Today I was debugging & testing something on my “development wordpress” setup. This a development setup where I test, debug and learn things before proceeding to production.

While I was working, I needed a plugin which is a premium one. So, I googled and downloaded a “nulled” (pirated) version of that plugin (yeah, judge me! 😒). I was never going to use that plugin on my production site so I thought it’s a good way to save few bucks.

I installed that plugin and deleted it 15 mins later. After around 3 hours later when I came back to work again, I was feeling my wordpress became slow and when I opened my theme’s functions.php, I saw whole bunch of codes which I never added..!! Not only that but my wp-admin directory got some unknown files too. 🤯

The development setup were actually hosted on my production server. The malware infected not only that setup but all the wordpress setup that were running on the same server. WTF…!!!! I almost had an heart attack. I tried to delete those files but they were keep coming back even after I deleted them. 😡

I freaked out and shutdown Apache & Nginx so the malware does not spread anymore. Then I ran this codes:

grep -rnw -e 'wp_vcd'
grep -rnw -e 'xarors'
grep -rnw -e 'WP_CD_CODE'
grep -rnw -e 'class.plugin-modules.php'
grep -rnw -e 'WP_URL_CD'

This codes will search all the infected files and display them. I opened each files and delete the malware codes from all them one by one.

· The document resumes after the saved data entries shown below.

(* ===== verification/Client.v ===== *)
(** * Clients of the RabbitMQ management API

    internal/rabbitmqclient/client.go and factory.go: where the controllers
    send their management requests, with which credentials and how long they
    wait.  The certificate pool of crypto/x509 and the constructors of the
    rabbit-hole client are a class. *)

From S2P Require Import Prelude.
From S2P Require Import K8s.
From S2P Require Import Metadata.
From S2P Require Import Status.
From S2P Require Import Api.
From S2P Require Import Services.
From S2P Require Import ServerConf.
From S2P Require Import PodTemplate.
From S2P Require Import ResourceBuilder.
From S2P Require Import Kube.
From S2P Require Import Controller.
From S2P Require Import Tls.

(** The libraries clients are made with: the certificate pools of crypto/x509
    and the constructors of rabbit-hole. *)
Class ClientLib : Type := {
  SystemCertPool : result string unit;
  AppendCertsFromPEM : string -> bool;
  NewClient : string -> string -> string -> result string RabbitmqClient;
  NewTLSClient : string -> string -> string -> option Transport -> result string RabbitmqClient
}.

(** A constructor that succeeds gives a client with its arguments. *)
Class ClientLibLaws `{ClientLib} : Prop := {
  NewClient_ok url user pass c :
    NewClient url user pass = Ok c -> exists t, c = mkClient url user pass None t;
  NewTLSClient_ok url user pass tr c :
    NewTLSClient url user pass tr = Ok c -> exists t, c = mkClient url user pass tr t
}.

Record ClientInfo := mkClientInfo {
  ci_BaseURL : string;
  ci_Username : string;
  ci_Password : string;
  ci_Transport : option Transport;
}.

Definition servicePortNameManagement : string := "management".
Definition servicePortNameManagementTLS : string := "management-tls".

Definition readDefaultUserCredentials (rmq : RabbitmqCluster) : prog (result string (string * string)) :=
  let secretName := ChildResourceName rmq "default-user" in
  do r <- perform (GetSecret (rmq_Namespace rmq) secretName) in
  match r with
  | Err e => Ret (Err ("failed to get default user secret: " +:+ error_text e))
  | Ok secret =>
      match smap_get (sec_Data secret) "username" with
      | None => Ret (Err ("username not found in secret " +:+ secretName))
      | Some u =>
          match smap_get (sec_Data secret) "password" with
          | None => Ret (Err ("password not found in secret " +:+ secretName))
          | Some p => Ret (Ok (u, p))
          end
      end
  end.

Section Client.
Context `{ClientLib}.

Definition managementHTTPSTransport (rmq : RabbitmqCluster) (serverName : string)
  : prog (result string (option Transport)) :=
  if negb (DisableNonTLSListeners rmq) then Ret (Ok None)
  else
    match SystemCertPool with
    | Err e => Ret (Err ("failed to get system cert pool: " +:+ e))
    | Ok _ =>
        let caSecretName := tls_CaSecretName (spec_TLS (rmq_Spec rmq)) in
        if negb (str_eqb caSecretName "") then
          do r <- perform (GetSecret (rmq_Namespace rmq) caSecretName) in
          match r with
          | Err e => Ret (Err ("failed to get CA secret: " +:+ error_text e))
          | Ok caSecret =>
              match smap_get (sec_Data caSecret) "ca.crt" with
              | None => Ret (Err ("CA certificate not found in secret " +:+ caSecretName))
              | Some caCert =>
                  if AppendCertsFromPEM caCert
                  then Ret (Ok (Some (mkTransport serverName (Some caCert))))
                  else Ret (Err "failed to append CA certificate to cert pool")
              end
          end
        else Ret (Ok (Some (mkTransport serverName None)))
    end.

Definition managementPortFromService (svc : Service) (tlsOnly : bool) : result string Z :=
  let portName := if tlsOnly then servicePortNameManagementTLS else servicePortNameManagement in
  match find_first (fun p => str_eqb (port_Name p) portName) (svc_Ports (svc_Spec svc)) with
  | Some p => Ok (port_Port p)
  | None => Err ("port " +:+ quoted portName +:+ " not found on service " +:+ om_Name (svc_Meta svc))
  end.

Definition base_url (scheme host : string) (port : Z) : string :=
  scheme +:+ "://" +:+ host +:+ ":" +:+ Itoa port.

Definition getClientInfoForPod (rmq : RabbitmqCluster) (podName : string) : prog (result string ClientInfo) :=
  do creds <- readDefaultUserCredentials rmq in
  match creds with
  | Err e => Ret (Err e)
  | Ok (username, password) =>
      let podFQDN := podName +:+ "." +:+ ChildResourceName rmq "nodes" +:+ "." +:+ rmq_Namespace rmq +:+ ".svc" in
      if DisableNonTLSListeners rmq then
        do t <- managementHTTPSTransport rmq podFQDN in
        match t with
        | Err e => Ret (Err e)
        | Ok transport => Ret (Ok (mkClientInfo (base_url "https" podFQDN 15671) username password transport))
        end
      else Ret (Ok (mkClientInfo (base_url "http" podFQDN 15672) username password None))
  end.

Definition getClientInfoForService (rmq : RabbitmqCluster) : prog (result string ClientInfo) :=
  do creds <- readDefaultUserCredentials rmq in
  match creds with
  | Err e => Ret (Err e)
  | Ok (username, password) =>
      do s <- perform (GetService (rmq_Namespace rmq) (ChildResourceName rmq "")) in
      match s with
      | Err e => Ret (Err ("failed to get rabbitmq service: " +:+ error_text e))
      | Ok svc =>
          let tlsOnly := DisableNonTLSListeners rmq in
          match managementPortFromService svc tlsOnly with
          | Err e => Ret (Err e)
          | Ok svcPort =>
              let serviceHost := om_Name (svc_Meta svc) +:+ "." +:+ rmq_Namespace rmq +:+ ".svc" in
              if tlsOnly then
                do t <- managementHTTPSTransport rmq serviceHost in
                match t with
                | Err e => Ret (Err e)
                | Ok transport =>
                    Ret (Ok (mkClientInfo (base_url "https" serviceHost svcPort) username password transport))
                end
              else Ret (Ok (mkClientInfo (base_url "http" serviceHost svcPort) username password None))
          end
      end
  end.

Definition SetTimeout (timeout : Z) (c : RabbitmqClient) : RabbitmqClient :=
  mkClient (cl_BaseURL c) (cl_Username c) (cl_Password c) (cl_Transport c) timeout.

(** one minute, in milliseconds *)
Definition managementAPITimeout : Z := 60000.

Definition newRabbitholeClientFromInfo (rmq : RabbitmqCluster) (info : ClientInfo) : result string RabbitmqClient :=
  if DisableNonTLSListeners rmq then
    try rabbitmqClient := NewTLSClient (ci_BaseURL info) (ci_Username info) (ci_Password info) (ci_Transport info) in
    Ok (SetTimeout managementAPITimeout rabbitmqClient)
  else
    try rabbitmqClient := NewClient (ci_BaseURL info) (ci_Username info) (ci_Password info) in
    Ok (SetTimeout managementAPITimeout rabbitmqClient).

Definition GetClientForPod (rmq : RabbitmqCluster) (podName : string) : prog (result string RabbitmqClient) :=
  do info <- getClientInfoForPod rmq podName in
  Ret (match info with
       | Err e => Err ("failed to get client info for pod: " +:+ e)
       | Ok info => newRabbitholeClientFromInfo rmq info
       end).

Definition GetClientForService (rmq : RabbitmqCluster) : prog (result string RabbitmqClient) :=
  do info <- getClientInfoForService rmq in
  Ret (match info with
       | Err e => Err ("failed to get client info for service: " +:+ e)
       | Ok info => newRabbitholeClientFromInfo rmq info
       end).
End Client.

(** ** Lemmas and properties *)

Section Properties.
Context `{ClientLib}.

(** The transport exists exactly for TLS-only clusters, and verifies the
    host it is given. *)
Lemma managementHTTPSTransport_wp rmq name h :
  wp (managementHTTPSTransport rmq name) (fun h' r =>
    (exists t, h' = h ++ t /\ writes t = []) /\
    forall o, r = Ok o ->
      if DisableNonTLSListeners rmq then exists t, o = Some t /\ tr_ServerName t = name else o = None) h.
Proof.
  unfold managementHTTPSTransport. destruct (DisableNonTLSListeners rmq); cbn [negb].
  2:{ cbn [wp]. split; [exists []; by rewrite app_nil_r|]. by intros o [= <-]. }
  destruct SystemCertPool; [|cbn [wp]; by split; [exists []; rewrite app_nil_r|]].
  destruct (negb _); cbn [bind perform wp].
  2:{ split; [exists []; by rewrite app_nil_r|]. intros o [= <-]. by eexists. }
  intros s. destruct s as [s|e]; cbn [wp]; [|by split; [eexists|]].
  destruct (smap_get _ _); cbn [wp]; [|by split; [eexists|]].
  destruct (AppendCertsFromPEM _); cbn [wp]; [|by split; [eexists|]].
  split; [by eexists|]. intros o [= <-]. by eexists.
Qed.

(** Management requests to a pod go to the pod's name in the headless
    Service: over HTTPS on port 15671, verifying that name, exactly when the
    non-TLS listeners are disabled, and over HTTP on port 15672 otherwise;
    nothing is written. *)
Theorem getClientInfoForPod_scheme (rmq : RabbitmqCluster) (podName : string) :
  let host := podName +:+ "." +:+ ChildResourceName rmq headlessServiceSuffix +:+ "." +:+
              rmq_Namespace rmq +:+ ".svc" in
  wp (getClientInfoForPod rmq podName) (fun h r => writes h = [] /\
    forall info, r = Ok info ->
      if DisableNonTLSListeners rmq
      then ci_BaseURL info = "https://" +:+ host +:+ ":15671" /\
           exists t, ci_Transport info = Some t /\ tr_ServerName t = host
      else ci_BaseURL info = "http://" +:+ host +:+ ":15672" /\ ci_Transport info = None) [].
Proof.
  cbn zeta. unfold getClientInfoForPod, readDefaultUserCredentials, headlessServiceSuffix.
  cbn [bind perform wp app]. intros s. destruct s as [s|e]; cbn [bind wp]; [|done].
  destruct (smap_get (sec_Data s) "username"); cbn [bind wp]; [|done].
  destruct (smap_get (sec_Data s) "password"); cbn [bind wp]; [|done].
  destruct (DisableNonTLSListeners rmq) eqn:Ed; cbn [bind wp].
  2:{ split; [done|]. by intros info [= <-]. }
  rewrite wp_bind. eapply wp_mono; [|apply managementHTTPSTransport_wp].
  intros h r [(t & -> & Hw) Hr]. rewrite Ed in Hr. destruct r as [o|e]; cbn [wp].
  - split; [done|]. intros info [= <-]. split; [done|]. by destruct (Hr o eq_refl) as (tr & -> & <-); exists tr.
  - done.
Qed.

Lemma find_port_name ps name :
  name ∈ map port_Name ps ->
  exists p, find_first (fun p => str_eqb (port_Name p) name) ps = Some p /\ p ∈ ps /\ port_Name p = name.
Proof.
  intros (p0 & -> & Hin)%list_elem_of_fmap. unfold find_first.
  destruct (List.find _ ps) as [p|] eqn:E.
  - exists p. apply find_some in E as [Hp E%str_eqb_spec]. split; [done|]. split; [by apply list_elem_of_In|done].
  - pose proof (find_none _ _ E p0 (proj1 (list_elem_of_In _ _) Hin)) as Hn. cbn in Hn.
    by rewrite (proj2 (str_eqb_spec _ _) eq_refl) in Hn.
Qed.

Definition management_port (tlsOnly : bool) : string * Z :=
  if tlsOnly then (servicePortNameManagementTLS, 15671%Z) else (servicePortNameManagement, 15672%Z).

Lemma management_port_generated instance :
  (DisableNonTLSListeners instance = true -> TLSEnabled instance = true) ->
  let np := management_port (DisableNonTLSListeners instance) in
  option_map port_Port (generateServicePortsMap instance !! fst np) = Some (snd np).
Proof.
  intros Htls. unfold generateServicePortsMap.
  destruct (DisableNonTLSListeners instance), (TLSEnabled instance);
    [|specialize (Htls eq_refl); discriminate| |]; PodTemplate.port_cases instance; by vm_compute.
Qed.

(** The Service the operator maintains has the management port the client
    looks for, with the number of its listener. *)
Theorem management_port_found (instance : RabbitmqCluster) (svc : Service)
    (iter : gmap string ServicePort -> list (string * ServicePort)) (old : list ServicePort) :
  (forall m, iter m ≡ₚ map_to_list m) ->
  (DisableNonTLSListeners instance = true -> TLSEnabled instance = true) ->
  svc_Ports (svc_Spec svc) = updatePorts iter instance old ->
  managementPortFromService svc (DisableNonTLSListeners instance) =
    Ok (if DisableNonTLSListeners instance then 15671%Z else 15672%Z).
Proof.
  intros Hperm Htls Hports. unfold managementPortFromService. rewrite Hports.
  destruct (updatePorts_facts iter Hperm instance old) as (_ & D & P).
  pose proof (management_port_generated instance Htls) as Hm. cbn zeta in Hm.
  destruct (generateServicePortsMap instance !! fst _) as [q|] eqn:Eq; [|done]. injection Hm as Hq.
  destruct (find_port_name (updatePorts iter instance old) (fst (management_port (DisableNonTLSListeners instance))))
    as (p & Hp & Hin & Hn); [by apply D; eapply elem_of_dom_2|].
  destruct (P p Hin) as (q' & Hq' & Hpq). rewrite Hn, Eq in Hq'. injection Hq' as <-.
  assert (port_Port p = port_Port q) as Hpp by (rewrite Hpq; done).
  destruct (DisableNonTLSListeners instance); cbn [management_port fst snd] in *; rewrite Hp, Hpp; by rewrite Hq.
Qed.
End Properties.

Then I ran this codes. This codes will find & delete the wordpress alike virus files that were created by the malware.

find . -name "wp-vcd.php" -delete
find . -name "class.wp.php" -delete
find . -name "wp-tmp.php" -delete
find . -name "wp-feed.php" -delete

The virus also modified the wp-includes/post.php so I had to replace the file with a genuine post.php which I downloaded from wordpress website.

Took me total of 6 hours to clean up all the malware from my server. After I made sure there are no more virus and not any single affected files, I turn back on Apache & Nginx. I monitored for 2 hours to see any anomaly, but did not find any. 😤

TL;DR: DO NOT use nulled themes or plugins. If you really have to do it on localhost.